Start of Supplied material

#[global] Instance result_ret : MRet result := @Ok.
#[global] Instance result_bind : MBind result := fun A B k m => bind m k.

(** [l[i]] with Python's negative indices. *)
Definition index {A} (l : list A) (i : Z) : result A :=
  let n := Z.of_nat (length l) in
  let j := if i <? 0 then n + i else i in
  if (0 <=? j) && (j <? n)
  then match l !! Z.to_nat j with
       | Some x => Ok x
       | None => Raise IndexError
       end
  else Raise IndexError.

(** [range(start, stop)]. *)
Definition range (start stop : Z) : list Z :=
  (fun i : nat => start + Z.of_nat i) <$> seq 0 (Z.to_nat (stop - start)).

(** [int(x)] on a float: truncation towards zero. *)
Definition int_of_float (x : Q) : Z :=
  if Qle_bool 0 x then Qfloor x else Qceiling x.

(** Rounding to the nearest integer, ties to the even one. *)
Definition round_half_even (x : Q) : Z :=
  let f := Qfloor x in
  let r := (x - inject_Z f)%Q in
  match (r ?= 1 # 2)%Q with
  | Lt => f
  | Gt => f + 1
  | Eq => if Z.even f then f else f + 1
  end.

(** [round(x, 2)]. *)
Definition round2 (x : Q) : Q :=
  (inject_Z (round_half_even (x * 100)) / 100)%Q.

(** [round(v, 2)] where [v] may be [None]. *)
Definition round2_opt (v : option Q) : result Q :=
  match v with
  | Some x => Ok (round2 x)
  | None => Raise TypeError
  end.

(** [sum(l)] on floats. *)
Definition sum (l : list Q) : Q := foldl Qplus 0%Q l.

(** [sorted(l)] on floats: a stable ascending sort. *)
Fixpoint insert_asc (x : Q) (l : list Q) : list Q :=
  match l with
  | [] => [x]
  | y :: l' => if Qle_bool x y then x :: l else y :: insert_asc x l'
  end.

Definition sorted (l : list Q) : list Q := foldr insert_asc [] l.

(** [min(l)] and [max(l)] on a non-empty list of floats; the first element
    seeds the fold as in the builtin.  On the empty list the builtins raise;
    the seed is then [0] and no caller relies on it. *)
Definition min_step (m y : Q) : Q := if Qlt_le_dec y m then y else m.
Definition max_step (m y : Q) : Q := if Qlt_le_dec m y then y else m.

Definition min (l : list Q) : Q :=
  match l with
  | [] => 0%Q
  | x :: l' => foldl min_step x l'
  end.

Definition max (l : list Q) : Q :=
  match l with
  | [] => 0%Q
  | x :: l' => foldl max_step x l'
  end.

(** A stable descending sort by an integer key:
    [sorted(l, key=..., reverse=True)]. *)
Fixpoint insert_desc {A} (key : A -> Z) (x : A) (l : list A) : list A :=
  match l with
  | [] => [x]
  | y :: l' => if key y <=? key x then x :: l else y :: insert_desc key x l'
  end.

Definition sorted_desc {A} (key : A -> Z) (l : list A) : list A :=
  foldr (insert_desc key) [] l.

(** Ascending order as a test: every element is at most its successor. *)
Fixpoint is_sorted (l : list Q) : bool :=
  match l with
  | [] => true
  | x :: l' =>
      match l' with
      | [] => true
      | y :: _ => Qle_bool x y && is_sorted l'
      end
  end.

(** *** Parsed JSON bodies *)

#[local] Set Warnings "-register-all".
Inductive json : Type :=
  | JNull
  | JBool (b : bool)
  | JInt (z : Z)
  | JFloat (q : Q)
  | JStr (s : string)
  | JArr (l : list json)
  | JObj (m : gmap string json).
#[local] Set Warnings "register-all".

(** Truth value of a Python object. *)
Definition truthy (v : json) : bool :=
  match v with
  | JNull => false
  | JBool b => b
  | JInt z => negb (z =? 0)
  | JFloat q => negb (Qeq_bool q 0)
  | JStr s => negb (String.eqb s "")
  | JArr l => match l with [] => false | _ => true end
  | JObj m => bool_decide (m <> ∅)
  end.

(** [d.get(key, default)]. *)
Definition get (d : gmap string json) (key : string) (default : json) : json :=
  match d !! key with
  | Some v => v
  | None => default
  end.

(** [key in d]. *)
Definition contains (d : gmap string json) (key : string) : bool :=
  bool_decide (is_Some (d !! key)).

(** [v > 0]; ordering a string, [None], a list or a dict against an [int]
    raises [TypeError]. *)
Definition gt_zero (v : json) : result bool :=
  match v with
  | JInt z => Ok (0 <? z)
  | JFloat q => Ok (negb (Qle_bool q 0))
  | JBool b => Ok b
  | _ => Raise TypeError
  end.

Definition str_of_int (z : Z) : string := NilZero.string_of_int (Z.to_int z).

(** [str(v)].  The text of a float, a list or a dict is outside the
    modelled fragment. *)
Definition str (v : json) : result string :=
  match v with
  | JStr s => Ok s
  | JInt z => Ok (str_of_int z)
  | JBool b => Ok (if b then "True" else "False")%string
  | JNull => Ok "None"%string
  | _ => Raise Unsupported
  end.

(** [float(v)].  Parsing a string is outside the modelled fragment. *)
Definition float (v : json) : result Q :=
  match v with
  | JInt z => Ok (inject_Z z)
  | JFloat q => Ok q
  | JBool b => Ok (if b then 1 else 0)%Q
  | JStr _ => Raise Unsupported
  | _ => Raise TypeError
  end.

End of Supplied material
Start of Supplied material

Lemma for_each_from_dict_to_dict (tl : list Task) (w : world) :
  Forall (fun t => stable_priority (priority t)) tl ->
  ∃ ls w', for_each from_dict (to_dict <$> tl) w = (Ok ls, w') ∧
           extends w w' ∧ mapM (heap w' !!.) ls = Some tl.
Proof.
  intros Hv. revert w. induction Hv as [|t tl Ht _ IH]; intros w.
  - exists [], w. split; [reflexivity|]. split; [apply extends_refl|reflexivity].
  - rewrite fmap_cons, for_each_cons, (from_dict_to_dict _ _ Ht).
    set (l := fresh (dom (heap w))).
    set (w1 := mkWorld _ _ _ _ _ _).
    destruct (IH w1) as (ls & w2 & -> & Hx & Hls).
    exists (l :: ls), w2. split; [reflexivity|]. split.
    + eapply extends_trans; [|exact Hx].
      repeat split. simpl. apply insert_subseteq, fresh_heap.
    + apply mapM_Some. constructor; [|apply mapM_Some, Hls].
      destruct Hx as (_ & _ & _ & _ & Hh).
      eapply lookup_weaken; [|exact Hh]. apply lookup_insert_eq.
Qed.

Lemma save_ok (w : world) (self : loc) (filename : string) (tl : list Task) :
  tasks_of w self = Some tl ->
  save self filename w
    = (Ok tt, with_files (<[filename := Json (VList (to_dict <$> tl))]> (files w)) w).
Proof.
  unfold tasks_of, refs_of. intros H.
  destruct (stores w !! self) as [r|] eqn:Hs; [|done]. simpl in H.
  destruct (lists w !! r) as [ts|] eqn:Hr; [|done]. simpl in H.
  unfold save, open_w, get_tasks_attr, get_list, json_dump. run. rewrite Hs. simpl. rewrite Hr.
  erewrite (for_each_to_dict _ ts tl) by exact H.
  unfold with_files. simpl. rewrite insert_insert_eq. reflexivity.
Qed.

End of Supplied material
Start of Supplied material

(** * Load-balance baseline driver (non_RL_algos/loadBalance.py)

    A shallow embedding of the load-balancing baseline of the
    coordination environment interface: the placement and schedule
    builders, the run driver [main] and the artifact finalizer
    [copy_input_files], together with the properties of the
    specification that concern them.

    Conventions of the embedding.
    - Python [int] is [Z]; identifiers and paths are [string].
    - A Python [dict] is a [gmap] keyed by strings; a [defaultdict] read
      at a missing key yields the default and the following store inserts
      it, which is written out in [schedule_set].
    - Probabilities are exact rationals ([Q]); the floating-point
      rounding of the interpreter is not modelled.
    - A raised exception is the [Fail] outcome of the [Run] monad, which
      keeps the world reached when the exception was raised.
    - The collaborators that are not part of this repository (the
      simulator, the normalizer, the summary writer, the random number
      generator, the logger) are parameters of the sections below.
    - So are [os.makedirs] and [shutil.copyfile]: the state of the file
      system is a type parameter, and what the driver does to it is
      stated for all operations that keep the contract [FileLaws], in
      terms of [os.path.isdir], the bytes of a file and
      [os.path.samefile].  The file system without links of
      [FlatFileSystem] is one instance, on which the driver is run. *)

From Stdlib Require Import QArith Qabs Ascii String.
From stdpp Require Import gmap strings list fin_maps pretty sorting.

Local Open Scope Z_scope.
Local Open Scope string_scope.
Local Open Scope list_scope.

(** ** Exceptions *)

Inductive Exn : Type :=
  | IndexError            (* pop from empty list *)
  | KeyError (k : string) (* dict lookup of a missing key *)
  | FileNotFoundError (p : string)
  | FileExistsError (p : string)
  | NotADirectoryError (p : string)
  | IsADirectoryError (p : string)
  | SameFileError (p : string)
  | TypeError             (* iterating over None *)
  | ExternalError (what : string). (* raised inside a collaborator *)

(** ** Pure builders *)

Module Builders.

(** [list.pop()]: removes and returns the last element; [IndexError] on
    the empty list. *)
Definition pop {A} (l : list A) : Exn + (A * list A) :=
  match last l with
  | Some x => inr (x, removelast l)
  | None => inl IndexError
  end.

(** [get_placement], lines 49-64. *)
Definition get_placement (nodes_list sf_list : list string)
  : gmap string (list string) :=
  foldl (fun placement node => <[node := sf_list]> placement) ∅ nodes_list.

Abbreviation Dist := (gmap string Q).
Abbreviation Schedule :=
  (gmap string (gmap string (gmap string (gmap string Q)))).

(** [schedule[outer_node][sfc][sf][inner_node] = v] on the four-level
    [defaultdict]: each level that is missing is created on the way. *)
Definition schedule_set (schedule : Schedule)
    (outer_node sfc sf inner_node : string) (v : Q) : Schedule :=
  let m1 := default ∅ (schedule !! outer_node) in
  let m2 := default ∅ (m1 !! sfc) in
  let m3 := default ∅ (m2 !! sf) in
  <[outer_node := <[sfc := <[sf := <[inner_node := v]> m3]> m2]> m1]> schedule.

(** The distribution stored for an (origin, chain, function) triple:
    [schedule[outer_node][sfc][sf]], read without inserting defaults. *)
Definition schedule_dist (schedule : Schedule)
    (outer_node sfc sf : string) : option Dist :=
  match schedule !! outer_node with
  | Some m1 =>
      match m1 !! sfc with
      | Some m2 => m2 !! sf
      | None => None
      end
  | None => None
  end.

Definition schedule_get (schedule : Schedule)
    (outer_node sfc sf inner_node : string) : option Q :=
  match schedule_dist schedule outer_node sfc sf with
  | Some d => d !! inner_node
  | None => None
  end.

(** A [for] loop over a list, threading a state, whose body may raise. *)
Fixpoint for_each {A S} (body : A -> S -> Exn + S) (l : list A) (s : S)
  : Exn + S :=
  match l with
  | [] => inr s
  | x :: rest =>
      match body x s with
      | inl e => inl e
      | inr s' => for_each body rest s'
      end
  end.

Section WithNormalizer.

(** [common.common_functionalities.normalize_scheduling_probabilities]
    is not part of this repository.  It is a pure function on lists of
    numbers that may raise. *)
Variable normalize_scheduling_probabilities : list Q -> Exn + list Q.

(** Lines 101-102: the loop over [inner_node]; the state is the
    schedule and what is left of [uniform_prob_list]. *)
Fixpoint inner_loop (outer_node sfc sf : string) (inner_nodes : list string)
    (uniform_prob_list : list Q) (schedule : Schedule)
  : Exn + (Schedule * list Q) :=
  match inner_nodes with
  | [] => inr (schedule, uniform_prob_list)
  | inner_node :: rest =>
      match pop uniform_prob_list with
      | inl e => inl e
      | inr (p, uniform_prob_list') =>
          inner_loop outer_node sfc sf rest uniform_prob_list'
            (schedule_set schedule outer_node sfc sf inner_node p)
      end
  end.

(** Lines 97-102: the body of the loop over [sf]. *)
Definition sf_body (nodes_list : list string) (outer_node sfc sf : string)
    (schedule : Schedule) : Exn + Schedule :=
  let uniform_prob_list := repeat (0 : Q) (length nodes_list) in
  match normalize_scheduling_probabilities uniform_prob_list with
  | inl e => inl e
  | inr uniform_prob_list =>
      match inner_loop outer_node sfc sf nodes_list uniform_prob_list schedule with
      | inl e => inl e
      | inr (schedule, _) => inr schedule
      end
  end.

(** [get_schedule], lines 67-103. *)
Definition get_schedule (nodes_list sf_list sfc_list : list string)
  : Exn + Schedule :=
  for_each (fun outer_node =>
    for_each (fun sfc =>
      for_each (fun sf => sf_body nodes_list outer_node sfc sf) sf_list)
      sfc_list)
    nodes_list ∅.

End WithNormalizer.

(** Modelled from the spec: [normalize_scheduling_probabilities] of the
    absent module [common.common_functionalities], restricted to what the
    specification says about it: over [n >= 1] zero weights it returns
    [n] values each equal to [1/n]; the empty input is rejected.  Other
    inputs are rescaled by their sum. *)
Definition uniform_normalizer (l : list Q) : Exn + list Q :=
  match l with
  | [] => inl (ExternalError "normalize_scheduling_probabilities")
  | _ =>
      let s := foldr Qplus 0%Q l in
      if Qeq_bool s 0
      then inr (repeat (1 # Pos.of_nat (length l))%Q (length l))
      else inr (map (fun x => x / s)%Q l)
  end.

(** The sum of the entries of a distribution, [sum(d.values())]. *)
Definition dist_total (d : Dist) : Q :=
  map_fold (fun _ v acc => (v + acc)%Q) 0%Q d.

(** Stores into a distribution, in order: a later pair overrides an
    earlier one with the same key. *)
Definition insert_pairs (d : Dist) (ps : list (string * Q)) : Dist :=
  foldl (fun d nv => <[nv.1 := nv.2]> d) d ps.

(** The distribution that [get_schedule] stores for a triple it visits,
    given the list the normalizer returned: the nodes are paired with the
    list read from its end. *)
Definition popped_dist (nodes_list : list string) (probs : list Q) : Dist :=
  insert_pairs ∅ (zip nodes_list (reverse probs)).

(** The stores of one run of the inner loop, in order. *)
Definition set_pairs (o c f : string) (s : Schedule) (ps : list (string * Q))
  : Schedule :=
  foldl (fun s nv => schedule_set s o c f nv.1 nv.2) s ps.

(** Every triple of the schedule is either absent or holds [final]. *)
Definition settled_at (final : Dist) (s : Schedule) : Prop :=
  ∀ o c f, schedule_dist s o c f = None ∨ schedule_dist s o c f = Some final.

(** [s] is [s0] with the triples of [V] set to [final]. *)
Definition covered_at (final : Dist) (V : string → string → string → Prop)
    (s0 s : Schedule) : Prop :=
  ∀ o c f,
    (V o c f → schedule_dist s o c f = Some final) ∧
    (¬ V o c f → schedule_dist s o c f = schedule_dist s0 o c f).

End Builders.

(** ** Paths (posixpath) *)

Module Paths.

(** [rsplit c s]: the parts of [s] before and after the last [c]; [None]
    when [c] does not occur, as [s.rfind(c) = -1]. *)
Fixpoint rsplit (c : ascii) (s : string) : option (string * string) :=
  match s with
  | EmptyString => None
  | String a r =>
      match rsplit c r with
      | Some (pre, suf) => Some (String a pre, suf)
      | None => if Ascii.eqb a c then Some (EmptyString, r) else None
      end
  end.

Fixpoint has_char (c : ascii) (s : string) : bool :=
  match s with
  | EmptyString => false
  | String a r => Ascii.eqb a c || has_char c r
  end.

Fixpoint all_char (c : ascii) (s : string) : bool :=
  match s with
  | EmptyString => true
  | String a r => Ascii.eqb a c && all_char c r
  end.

End of Supplied material

_What the task asks:_ Using the listing above, copy exactly the line that contains "(** [get_placement], lines 49-64. *)", the line that contains "(** The distribution stored", and each line that falls between them.

_Problem solution:_
(** [get_placement], lines 49-64. *)
Definition get_placement (nodes_list sf_list : list string)
  : gmap string (list string) :=
  foldl (fun placement node => <[node := sf_list]> placement) ∅ nodes_list.

Abbreviation Dist := (gmap string Q).
Abbreviation Schedule :=
  (gmap string (gmap string (gmap string (gmap string Q)))).

(** [schedule[outer_node][sfc][sf][inner_node] = v] on the four-level
    [defaultdict]: each level that is missing is created on the way. *)
Definition schedule_set (schedule : Schedule)
    (outer_node sfc sf inner_node : string) (v : Q) : Schedule :=
  let m1 := default ∅ (schedule !! outer_node) in
  let m2 := default ∅ (m1 !! sfc) in
  let m3 := default ∅ (m2 !! sf) in
  <[outer_node := <[sfc := <[sf := <[inner_node := v]> m3]> m2]> m1]> schedule.

(** The distribution stored for an (origin, chain, function) triple:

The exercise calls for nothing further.